### Aim of the task:
From the records that follow, copy every line that contains the word "Variant".
Available data Start Marker
(** * ranger.core.runner: flag squashing and the process-launch interpreter

    A shallow embedding of [src/ranger/core/runner.py]: the [Context]
    data holder with its [squash_flags] method, and [Runner.__call__]
    with the collaborators it calls (log function, UI, manager,
    executable discovery, the two spawn primitives) as an explicit
    host and state. *)

From stdpp Require Import gmap strings list fin_maps.
From Stdlib Require Import NArith Lia Ascii.

Local Open Scope string_scope.
Local Open Scope N_scope.

(** ** Python strings of flags *)

(** A Python [str] is a sequence of Unicode code points, and [ord] of a
    one-character string is its code point: a flag string is the list
    of its code points.  [ord] and [str_of] give the code points of the
    literals written in this file. *)
Definition ord (c : Ascii.ascii) : N := Ascii.N_of_ascii c.
Definition str_of (s : string) : list N := ord <$> String.list_ascii_of_string s.

(** [flag.lower()] as [squash_flags] uses it: it is applied to characters
    with [ord(flag) <= 90] only, and below 91 the only characters with a
    lowercase form are 'A'..'Z' (65..90), which move up by 32. *)
Definition lower (c : N) : N :=
  if (65 <=? c) && (c <=? 90) then c + 32 else c.

(** ** Values handed to the spawn primitives *)

(** The stream objects that occur as values of [stdin], [stdout] and
    [stderr] in the spawn options. *)
Inductive stream :=
  | SysStdout                       (* sys.stdout *)
  | SysStderr                       (* sys.stderr *)
  | PIPE                            (* subprocess.PIPE *)
  | STDOUT                          (* subprocess.STDOUT *)
  | DevNull (h : N) (mode : string) (* io.open(os.devnull, mode) *)
  | ChildStdout (pid : N).          (* process.stdout of a child *)

(** The objects stored in the [popen_kws] dict. *)
Inductive value :=
  | VNone
  | VBool (b : bool)
  | VInt (z : Z)
  | VStr (s : string)
  | VList (l : list string)
  | VStream (f : stream).

(** Python truthiness, as [if popen_kws['shell']:] applies it. *)
Definition truthy (v : value) : bool :=
  match v with
  | VNone => false
  | VBool b => b
  | VInt z => negb (z =? 0)%Z
  | VStr s => negb (String.eqb s EmptyString)
  | VList l => match l with [] => false | _ => true end
  | VStream _ => true
  end.

(** An action is a command string or a list of argument tokens. *)
Inductive Action :=
  | Command (s : string)
  | Argv (l : list string).

(** [isinstance(action, str)] *)
Definition is_str (a : Action) : bool :=
  match a with Command _ => true | Argv _ => false end.

(** The exceptions that occur in the module. *)
Inductive exn :=
  | KeyError (key : string)
  | AttributeError (attr : string)
  | TypeError
  | OSError (errno : N)
  | OtherError (name : string).

Definition is_OSError (e : exn) : bool :=
  match e with OSError _ => true | _ => false end.

(** What the log function receives: a literal text, or the f-string
    of the spawn failure, [f"Failed to run: {action}\n{ex}"]. *)
Inductive message :=
  | Text (s : string)
  | FailedToRun (a : Action) (e : exn).

(** A [subprocess.Popen] object: [stdout] is a stream when the child was
    spawned with [stdout=PIPE] and [None] otherwise. *)
Record Process := { pid : N; stdout : value }.

(** [ranger.core.fm.FM] and the log callable are collaborators; what they
    are called with is recorded in the state. *)
Variant FM := the_fm.
Variant LogFunc := the_logfunc.

(** [ranger.gui.ui.UI]: each of its two methods returns or raises. *)
Record UI := { initialize_raises : bool; suspend_raises : bool }.

Module Context.

(** The attributes of a [Context] object. *)
Record t := {
  action : option Action;
  app : string;
  mode : Z;
  flags : list N;
  files : option (list string);
  file : option string;
  fm : option FM;
  wait : option bool;
  popen_kws : gmap string value;
}.

Definition set_flags (x : list N) (c : t) : t :=
  {| action := action c; app := app c; mode := mode c; flags := x;
     files := files c; file := file c; fm := fm c; wait := wait c;
     popen_kws := popen_kws c |}.

Definition set_wait (x : option bool) (c : t) : t :=
  {| action := action c; app := app c; mode := mode c; flags := flags c;
     files := files c; file := file c; fm := fm c; wait := x;
     popen_kws := popen_kws c |}.

Definition set_popen_kws (x : gmap string value) (c : t) : t :=
  {| action := action c; app := app c; mode := mode c; flags := flags c;
     files := files c; file := file c; fm := fm c; wait := wait c;
     popen_kws := x |}.

(** [popen_kws[key] = v] through the alias of [context.popen_kws]. *)
Definition set_kw (key : string) (v : value) (c : t) : t :=
  set_popen_kws (<[key := v]> (popen_kws c)) c.

(** [''.join(c for c in self.flags if c not in bad)] with
    [bad = flag + flag.lower()]. *)
Definition strip (flag : N) (cur : list N) : list N :=
  filter (λ c, c ∉ [flag; lower flag]) cur.

(** One iteration of the loop body of [squash_flags]; the accumulator is
    the current value of [self.flags]. *)
Definition squash_step (cur : list N) (flag : N) : list N :=
  if flag <=? 90 then strip flag cur else cur.

(** The loop of [squash_flags]: it runs over the string [self.flags] was
    bound to when the loop started, while each iteration rebinds
    [self.flags] to a filtered copy. *)
Definition squash (x : list N) : list N := fold_left squash_step x x.

(** [Context.squash_flags] *)
Definition squash_flags (c : t) : t := set_flags (squash (flags c)) c.

(** The property [filepaths]: [[f.path for f in self.files]], with
    [except AttributeError: return []].  [path f] is the attribute
    [f.path], [None] for an object without it.  Iterating [None] is a
    TypeError, which the handler does not catch. *)
Definition filepaths (path : string → option string) (c : t)
  : exn + list string :=
  match files c with
  | None => inl TypeError
  | Some fs =>
      match mapM path fs with
      | Some ps => inr ps
      | None => inr []
      end
  end.

(** [__iter__]: [yield from self.filepaths]; what the generator yields
    before it ends, or the exception its first step raises. *)
Definition __iter__ (path : string → option string) (c : t)
  : exn + list string := filepaths path c.

End Context.

(** ** The host and the state of a run *)

(** Modelled from the spec: [get_executables], [get_term] and
    [Popen_forked] are functions of [ranger.ext], which is missing from
    the sources at hand.  The spec lists them as executable discovery
    ([is_executable_available], [find_terminal_emulator -> string]) and
    forked-process spawning ([spawn_detached(..) -> bool]); the comment at
    the call site adds that the latter returns False when forking is not
    supported.  They are fields of the host a call runs in, beside the
    environment, the platform and [subprocess.Popen], which on the given
    keyword arguments creates a child ([None]) or raises. *)
Record Host := {
  environ : gmap string string;          (* os.environ *)
  platform : string;                     (* sys.platform *)
  get_executables : gset string;
  get_term : string;
  Popen : gmap string value → option exn;
  Popen_forked : gmap string value → bool;
}.

(** Calls made on the collaborators and on the operating system, in the
    order they happen. *)
Inductive event :=
  | UiInitialize                          (* self.ui.initialize() *)
  | UiSuspend                             (* self.ui.suspend() *)
  | LogException                          (* LOG.exception(ex) *)
  | EmitBefore (context : Context.t)      (* 'runner.execute.before' *)
  | EmitAfter (context : Context.t) (error : option exn)
                                          (* 'runner.execute.after' *)
  | IoOpen (f : stream)                   (* io.open(os.devnull, ..) *)
  | CallPopen (kws : gmap string value) (raised : option exn)
  | CallPopenForked (kws : gmap string value) (ok : bool)
  | ProcessWait (p : N)                   (* process.wait() *)
  | StdoutWrite (text : string)           (* sys.stdout.write(..) *)
  | Input.                                (* input() *)

(** The mutable part: the Runner's zombie set (processes by pid), what
    the log function received, the trace of calls, the file objects that
    were opened and not closed, and a supply of fresh identifiers for
    file objects and processes. *)
Record State := {
  zombies : gset N;
  log : list message;
  trace : list event;
  open_files : list stream;
  next_id : N;
}.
Available data End Marker
### Solution to the problem:
Variant FM := the_fm.
Variant LogFunc := the_logfunc.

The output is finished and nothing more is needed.